LISTED RECORDS:
Lemma fle_refl (a : float) : is_nan a = false -> fle a a = true.
Proof.
  intros Ha. unfold is_nan, fle, SFleb in *.
  destruct (SFcompare_defined (decode a) (decode a)) as [c Hc].
  - intros E. rewrite E in Ha. discriminate.
  - intros E. rewrite E in Ha. discriminate.
  - pose proof (SFcompare_antisym _ _ _ Hc) as Hc'. rewrite Hc in Hc'.
    rewrite Hc. destruct c; try reflexivity. discriminate.
Qed.

(** Whatever the scan was offered, the queue ends with a record that is at
    most as far. *)
Lemma search_scan_dominates
  (db : VectorDatabase) (query : vec) (k : Z) (m : unordered_map) :
  Forall ordered (map (to_result db query) m) ->
  forall pq pq',
    Forall ordered pq ->
    search_scan db query k m pq = Returned pq' ->
    forall s, In s pq \/ In s (map (to_result db query) m) ->
              exists t, In t pq' /\ distance_le t s.
Proof.
  induction m as [|e m IH]; intros Hm pq pq' Hpq; cbn [search_scan map].
  - intros H s [Hs|[]]. injection H as <-. exists s. split; [exact Hs|].
    apply fle_refl. apply (proj1 (Forall_forall _ _) Hpq). exact Hs.
  - change {| sr_id := fst e;
              sr_distance := calculateDistance db query (snd e);
              sr_vector := snd e |} with (to_result db query e).
    cbn [map] in Hm. inversion Hm as [|? ? Hc Hm']; subst.
    set (c := to_result db query e) in *.
    assert (Hpush : forall q, Forall ordered q -> Forall ordered (pq_push c q)).
    { intros q Hq. eapply Permutation_Forall;
        [apply Permutation_sym; apply pq_push_perm|].
      constructor; assumption. }
    destruct (pq_size pq <? k).
    + intros H s Hs. apply (IH Hm' _ _ (Hpush pq Hpq) H).
      destruct Hs as [Hs|[Hs|Hs]].
      * left. apply pq_push_In. right. exact Hs.
      * left. apply pq_push_In. left. symmetry. exact Hs.
      * right. exact Hs.
    + destruct pq as [|top pq]; cbn [pq_top hd_error pq_pop tl];
        [discriminate|].
      inversion Hpq as [|? ? Htop Hrest]; subst.
      change (calculateDistance db query (snd e)) with (sr_distance c).
      destruct (flt (sr_distance c) (sr_distance top)) eqn:Elt.
      * intros H s Hs.
        pose proof (IH Hm' _ _ (Hpush pq Hrest) H) as Hdom.
        destruct Hs as [[Hs|Hs]|[Hs|Hs]].
        -- subst s.
           destruct (Hdom c) as [t [Ht Hle]];
             [left; apply pq_push_In; left; reflexivity|].
           exists t. split; [exact Ht|].
           unfold distance_le in *.
           eapply fle_trans; [exact Hle | apply flt_fle; exact Elt].
        -- apply Hdom. left. apply pq_push_In. right. exact Hs.
        -- apply Hdom. left. apply pq_push_In. left. symmetry. exact Hs.
        -- apply Hdom. right. exact Hs.
      * intros H s Hs.
        pose proof (IH Hm' _ _ Hpq H) as Hdom.
        destruct Hs as [Hs|[Hs|Hs]].
        -- apply Hdom. left. exact Hs.
        -- subst s.
           destruct (Hdom top) as [t [Ht Hle]]; [left; left; reflexivity|].
           exists t. split; [exact Ht|].
           unfold distance_le in *.
           eapply fle_trans; [exact Hle|].
           apply not_flt_fle; assumption.
        -- apply Hdom. right. exact Hs.
Qed.

(** X13: for [k >= 1], a query of the store's dimension, a non-empty store
    and no NaN among the distances, the first result of [search] is a
    nearest record: no stored record is closer to the query. *)
Theorem search_first_is_nearest
  (db : VectorDatabase) (query : vec) (k : Z) :
  1 <= k -> validateVector db query = true -> vectors_ db <> [] ->
  Forall ordered (map (to_result db query) (vectors_ db)) ->
  exists first rest,
    search db query k = Returned (first :: rest)
    /\ forall id v, In (id, v) (vectors_ db) ->
         fle (sr_distance first) (calculateDistance db query v) = true.
Proof.
  intros Hk Hq Hne Hord.
  destruct (search_returns_min_k_size db query k Hk Hq)
    as [results [E [Hlen [Hin Hsorted]]]].
  specialize (Hsorted Hord).
  destruct results as [|first rest].
  { exfalso. cbn [length] in Hlen. unfold size, um_size in Hlen.
    destruct (vectors_ db); [congruence|]. cbn [length] in Hlen. lia. }
  exists first, rest. split; [exact E|].
  intros id v Hstored.
  revert E. unfold search. rewrite Hq. cbn [negb].
  destruct (vectors_ db) as [|e m] eqn:Em; [congruence|].
  destruct (search_scan db query k (e :: m) []) as [pq|] eqn:Es;
    [|discriminate].
  rewrite pq_drain_id. intros H. injection H as Hres.
  destruct (search_scan_dominates db query k (e :: m) Hord [] pq
              ltac:(constructor) Es (to_result db query (id, v)))
    as [t [Ht Hle]].
  { right. apply in_map. exact Hstored. }
  assert (Ht' : In t (first :: rest)).
  { rewrite <- Hres. apply (Permutation_in _ (Permutation_sym (std_sort_perm pq))).
    exact Ht. }
  unfold distance_le in Hle. cbn [to_result sr_distance snd] in Hle.
  inversion Hsorted as [|? ? _ Hall]; subst.
  destruct Ht' as [<-|Ht'].
  - exact Hle.
  - eapply fle_trans; [|exact Hle].
    apply (proj1 (Forall_forall _ _) Hall). exact Ht'.
Qed.

Lemma db_abc_ordered :
  Forall ordered (map (to_result db_abc origin) (vectors_ db_abc)).
Proof. repeat constructor. Qed.

(** An instance: the nearest of the three records. *)
Lemma search_first_is_nearest_witness :
  exists first rest,
    search db_abc origin 2 = Returned (first :: rest)
    /\ forall id v, In (id, v) (vectors_ db_abc) ->
         fle (sr_distance first) (calculateDistance db_abc origin v) = true.
Proof.
  apply (search_first_is_nearest db_abc origin 2).
  - lia.
  - reflexivity.
  - discriminate.
  - exact db_abc_ordered.
Defined.

(** ** save *)








(** ** load *)

(** X16: [load] returns false and leaves the store exactly as it was when the
    file cannot be opened, and when the file opens with a dimension header
    different from the store's dimension, whatever follows the header. *)
Theorem load_rejects_before_mutation
  (L : Layout) (u : uninitialised) (db : VectorDatabase) :
  load L u db None = (false, db)
  /\ forall d rest,
       0 <= d < size_t_modulus -> d <> dimension_ db ->
       load L u db (Some (size_t_bytes d ++ rest)) = (false, db).
Proof.
  split; [apply load_unopened|]. intros d rest Hd Hne.
  apply load_dimension_mismatch.
  rewrite read_size_t_exact by exact Hd. exact Hne.
Qed.

(** An instance: a file for dimension 1 offered to the store of dimension 3. *)
Lemma load_rejects_before_mutation_witness :
  load front_layout no_junk db_abc (Some (size_t_bytes 1 ++ truncated_file))
  = (false, db_abc).
Proof.
  apply (proj2 (load_rejects_before_mutation front_layout no_junk db_abc)).
  - unfold size_t_modulus. lia.
  - discriminate.
Defined.



Lemma ifstream_read_good_inv (n : nat) (buf : list byte) (s : ifstream) :
  in_good (snd (ifstream_read n buf s)) = true ->
  in_good s = true
  /\ (n <= length (in_rest s))%nat
  /\ ifstream_read n buf s
     = (firstn n (in_rest s) ++ skipn n buf,
        {| in_rest := skipn n (in_rest s); in_good := true |}).
Proof.
  unfold ifstream_read. destruct (in_good s) eqn:G; cbn [snd in_good].
  - intros H. apply Nat.leb_le in H. split; [reflexivity|].
    split; [exact H|]. rewrite (proj2 (Nat.leb_le _ _) H).
    rewrite length_firstn, Nat.min_l by exact H. reflexivity.
  - rewrite G. discriminate.
Qed.

Lemma read_size_t_good_inv (before : Z) (s : ifstream) :
  in_good (snd (read_size_t before s)) = true ->
  in_good s = true
  /\ in_rest s
     = size_t_bytes (fst (read_size_t before s))
       ++ in_rest (snd (read_size_t before s))
  /\ 0 <= fst (read_size_t before s) < size_t_modulus.
Proof.
  unfold read_size_t.
  pose proof (ifstream_read_good_inv sizeof_size_t (size_t_bytes before) s)
    as Hinv.
  destruct (ifstream_read sizeof_size_t (size_t_bytes before) s) as [bs s'].
  cbn [fst snd] in *. intros H. destruct (Hinv H) as [Hg [Hn Heq]].
  pose proof (f_equal fst Heq) as Hbs. pose proof (f_equal snd Heq) as Hs'.
  cbn [fst snd] in Hbs, Hs'. subst bs s'. cbn [in_rest].
  rewrite (skipn_all2 (size_t_bytes before))
    by (rewrite size_t_bytes_length; lia).
  rewrite app_nil_r.
  assert (Hlen : length (firstn sizeof_size_t (in_rest s)) = sizeof_size_t).
  { rewrite length_firstn. lia. }
  split; [exact Hg|]. split.
  - unfold size_t_bytes. rewrite <- Hlen at 1. rewrite split_le_combine.
    symmetry. apply firstn_skipn.
  - pose proof (le_combine_bound (firstn sizeof_size_t (in_rest s))) as Hb.
    rewrite Hlen in Hb. exact Hb.
Qed.

Lemma load_records_sticky (L : Layout) (dim : Z) (u : uninitialised)
  (count : nat) :
  forall i s m,
    in_good (fst (load_records L dim u count i s m)) = true ->
    in_good s = true.
Proof.
  induction count as [|count IH]; intros i s m; cbn [load_records].
  - intros H. exact H.
  - destruct (read_size_t (u_id_length u i) s) as [id_length s1] eqn:E1.
    destruct (ifstream_read (Z.to_nat id_length) _ s1) as [id_bytes s2] eqn:E2.
    destruct (ifstream_read _ _ s2) as [vector_bytes s3] eqn:E3.
    intros H. apply IH in H.
    assert (H2 : in_good s2 = true).
    { pose proof (ifstream_read_good_inv
                    (Z.to_nat (size_t_mul dim (Z.of_nat sizeof_float)))
                    (vec_bytes (repeat zero (Z.to_nat dim))) s2) as Hi.
      rewrite E3 in Hi. apply Hi. exact H. }
    assert (H1 : in_good s1 = true).
    { pose proof (ifstream_read_good_inv (Z.to_nat id_length)
                    (repeat Byte.x00 (Z.to_nat id_length)) s1) as Hi.
      rewrite E2 in Hi. apply Hi. exact H2. }
    pose proof (read_size_t_good_inv (u_id_length u i) s) as Hi.
    rewrite E1 in Hi. apply Hi. exact H1.
Qed.

Lemma load_records_size (L : Layout) (dim : Z) (u : uninitialised)
  (count : nat) :
  forall i s m,
    um_size (snd (load_records L dim u count i s m))
    <= um_size m + Z.of_nat count.
Proof.
  induction count as [|count IH]; intros i s m; cbn [load_records].
  - cbn [snd]. lia.
  - destruct (read_size_t (u_id_length u i) s) as [id_length s1].
    destruct (ifstream_read (Z.to_nat id_length) _ s1) as [id_bytes s2].
    destruct (ifstream_read _ _ s2) as [vector_bytes s3].
    eapply Z.le_trans; [apply IH|].
    pose proof (um_assign_size_le L (string_of_list_byte id_bytes)
                  (vec_of_bytes (Z.to_nat dim) vector_bytes) m).
    lia.
Qed.

(** X18: [load] returns true only for a file that begins with the store's
    own dimension followed by a record count, and the store then holds at
    most that many records. *)
Theorem load_success_read_header
  (L : Layout) (u : uninitialised) (db : VectorDatabase)
  (content : list byte) :
  fst (load L u db (Some content)) = true ->
  exists count rest,
    content = size_t_bytes (dimension_ db) ++ size_t_bytes count ++ rest
    /\ 0 <= count < size_t_modulus
    /\ size (snd (load L u db (Some content))) <= count.
Proof.
  unfold load.
  pose proof (read_size_t_good_inv (u_file_dimension u)
                {| in_rest := content; in_good := true |}) as H1.
  destruct (read_size_t (u_file_dimension u) _) as [file_dimension s1].
  cbn [fst snd in_rest] in H1.
  destruct (Z.eqb_spec file_dimension (dimension_ db)) as [Ed|Ed];
    cbn [negb]; [|discriminate].
  pose proof (read_size_t_good_inv (u_vector_count u) s1) as H2.
  destruct (read_size_t (u_vector_count u) s1) as [vector_count s2].
  cbn [fst snd] in H2.
  pose proof (load_records_sticky L (dimension_ db) u
                (Z.to_nat vector_count) O s2 []) as Hst.
  pose proof (load_records_size L (dimension_ db) u
                (Z.to_nat vector_count) O s2 []) as Hsz.
  destruct (load_records L (dimension_ db) u (Z.to_nat vector_count) O s2 [])
    as [s3 m].
  cbn [fst snd] in *. intros Hgood.
  specialize (Hst Hgood). destruct (H2 Hst) as [Hg1 [Hr1 Hc]].
  destruct (H1 Hg1) as [_ [Hr0 _]].
  exists vector_count, (in_rest s2).
  split; [|split].
  - rewrite Hr0, Hr1, Ed. reflexivity.
  - exact Hc.
  - unfold size. cbn [with_vectors vectors_].
    unfold um_size in Hsz at 2. cbn [length] in Hsz. lia.
Qed.

(** An instance: the file of the two-record store. *)
Lemma load_success_read_header_witness :
  exists count rest,
    serialise db_two
    = size_t_bytes (dimension_ db_small) ++ size_t_bytes count ++ rest
    /\ 0 <= count < size_t_modulus
    /\ size (snd (load front_layout no_junk db_small
                    (Some (serialise db_two)))) <= count.
Proof.
  apply (load_success_read_header front_layout no_junk db_small).
  vm_compute. reflexivity.
Defined.

(** ** The distance computations *)

Section SpecFloatFacts.
Variables pr em : Z.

TASK TO COMPLETE:
Please reproduce exactly the lines above, beginning with the first and ending with the line that contains "- pose proof (SFcompare_antisym", and include nothing outside that range.

EXERCISE ANSWER:
Lemma fle_refl (a : float) : is_nan a = false -> fle a a = true.
Proof.
  intros Ha. unfold is_nan, fle, SFleb in *.
  destruct (SFcompare_defined (decode a) (decode a)) as [c Hc].
  - intros E. rewrite E in Ha. discriminate.
  - intros E. rewrite E in Ha. discriminate.
  - pose proof (SFcompare_antisym _ _ _ Hc) as Hc'. rewrite Hc in Hc'.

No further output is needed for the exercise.